Abstract: Purpose: Although unequivocal evidence has shown the prognostic relevance of circulating tumor cells (CTC) in the peripheral blood of patients with metastatic breast cancer, less evidence is available for the prognostic relevance of CTCs at the time of primary diagnosis.
Experimental Design: We conducted a pooled analysis of individual data from 3,173 patients with nonmetastatic (stage I–III) breast cancer from five breast cancer institutions. The prevalence and numbers of CTCs were assessed at the time of primary diagnosis with the FDA-cleared CellSearch System (Janssen Diagnostics, LLC). Patient outcomes were analyzed using meta-analytic procedures, univariate log-rank tests, and multivariate Cox proportional hazard regression analyses. The median follow-up duration was 62.8 months.
Results: One or more CTCs were detected in 20.2% of the patients.
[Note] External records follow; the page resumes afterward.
Lemma seg_bytes m root K binary hdr base ph : seg_ok binary hdr base ph -> seg_mapped m root K binary base ph -> seg_loaded m root binary base ph.
Proof.
  intros Hok Hmap a Ha. destruct Hok as [Hsz Hus [Hal1 Hal] Hfile _]. unfold seg_mapped, seg_pages, seg_file_offset, seg_file_size in *.
  assert (Hs0 : 0 <= seg_start base ph) by (unfold seg_start; lia). set (s := seg_start base ph) in *. set (d := s mod 4096) in *. pose proof (Z.mod_pos_bound s 4096 ltac:(lia)) as Hd. fold d in Hd. pose proof (Z.mod_le s 4096 Hs0 ltac:(lia)) as Hds. fold d in Hds.
  assert (Hps : page_down s = s - d) by done. set (k := (a - (s - d)) / 4096).
  pose proof (Z.div_mod (a - (s - d)) 4096 ltac:(lia)) as Hdm. fold k in Hdm. set (j := (a - (s - d)) mod 4096) in *.
  pose proof (Z.mod_pos_bound (a - (s - d)) 4096 ltac:(lia)) as Hj. fold j in Hj.
  assert (Hja : a mod 4096 = j).
  { unfold j. rewrite <-Hps. rewrite <-Zminus_mod_idemp_r, page_down_mod. by rewrite Z.sub_0_r. }
  assert (Hk0 : 0 <= k) by (apply Z.div_pos; lia).
  assert (Hk : 0 <= k < (p_memsz ph + d + 4095) / 4096).
  { split; [done|]. apply Z.lt_le_trans with (k + 1); [lia|]. apply Z.div_le_lower_bound; lia. }
  destruct (Hmap k Hk) as (q & _ & Hsp & Hb). rewrite Hps in *. exists q. split.
  - apply Hsp. replace (s - d + k * 4096) with (a - j) by lia. rewrite (masked_low a), (masked_low (a - j)) by lia. replace ((a - j) mod 4096) with 0; [rewrite Hja; lia|].
    rewrite <-Zminus_mod_idemp_l, Hja, Z.sub_diag. done.
  - rewrite Hja, (holds_lookup _ _ _ _ Hb Hj), image_lookup by lia. unfold page_data.
    assert (Hfo : 0 <= p_offset ph - d) by (pose proof (Z.mod_le (p_offset ph) 4096 ltac:(lia) ltac:(lia)); lia).
    replace (a - s <? p_filesz ph) with (k * 4096 + j <? p_filesz ph + d) by (destruct (Z.ltb_spec (k * 4096 + j) (p_filesz ph + d)), (Z.ltb_spec (a - s) (p_filesz ph)); lia).
    destruct (Z.ltb_spec (k * 4096) (p_filesz ph + d)) as [H1|H1]; cbn [andb]; [|by destruct (Z.ltb_spec (k * 4096 + j) (p_filesz ph + d)); [lia|]].
    destruct (Z.ltb_spec (p_offset ph - d + k * 4096) (zlen binary)) as [H2|H2]; [|lia]. cbn [from_option]. unfold id.
    destruct (Z.ltb_spec (k * 4096 + j) (p_filesz ph + d)) as [H3|H3].
    + rewrite sub_lookup by lia. rewrite decide_True by lia. replace (Z.to_nat (p_offset ph - d + k * 4096) + Z.to_nat j)%nat with (Z.to_nat (p_offset ph + (a - s))) by lia.
      destruct (binary !! _) as [b|] eqn:Hbin; [done|]. apply lookup_ge_None in Hbin. unfold zlen in *. lia.
    + rewrite sub_lookup by lia. by rewrite decide_False by lia.
Qed.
CTC-positive patients had larger tumors, increased lymph node involvement, and a higher histologic tumor grade than did CTC-negative patients (all P < 0.002). Multivariate Cox regressions, which included tumor size, nodal status, histologic tumor grade, and hormone receptor and HER2 status, confirmed that the presence of CTCs was an independent prognostic factor for disease-free survival [HR, 1.82; 95% confidence interval (CI), 1.47–2.26], distant disease-free survival (HR, 1.89; 95% CI, 1.49–2.40), breast cancer–specific survival (HR, 2.04; 95% CI, 1.52–2.75), and overall survival (HR, 1.97; 95% CI, 1.51–2.59).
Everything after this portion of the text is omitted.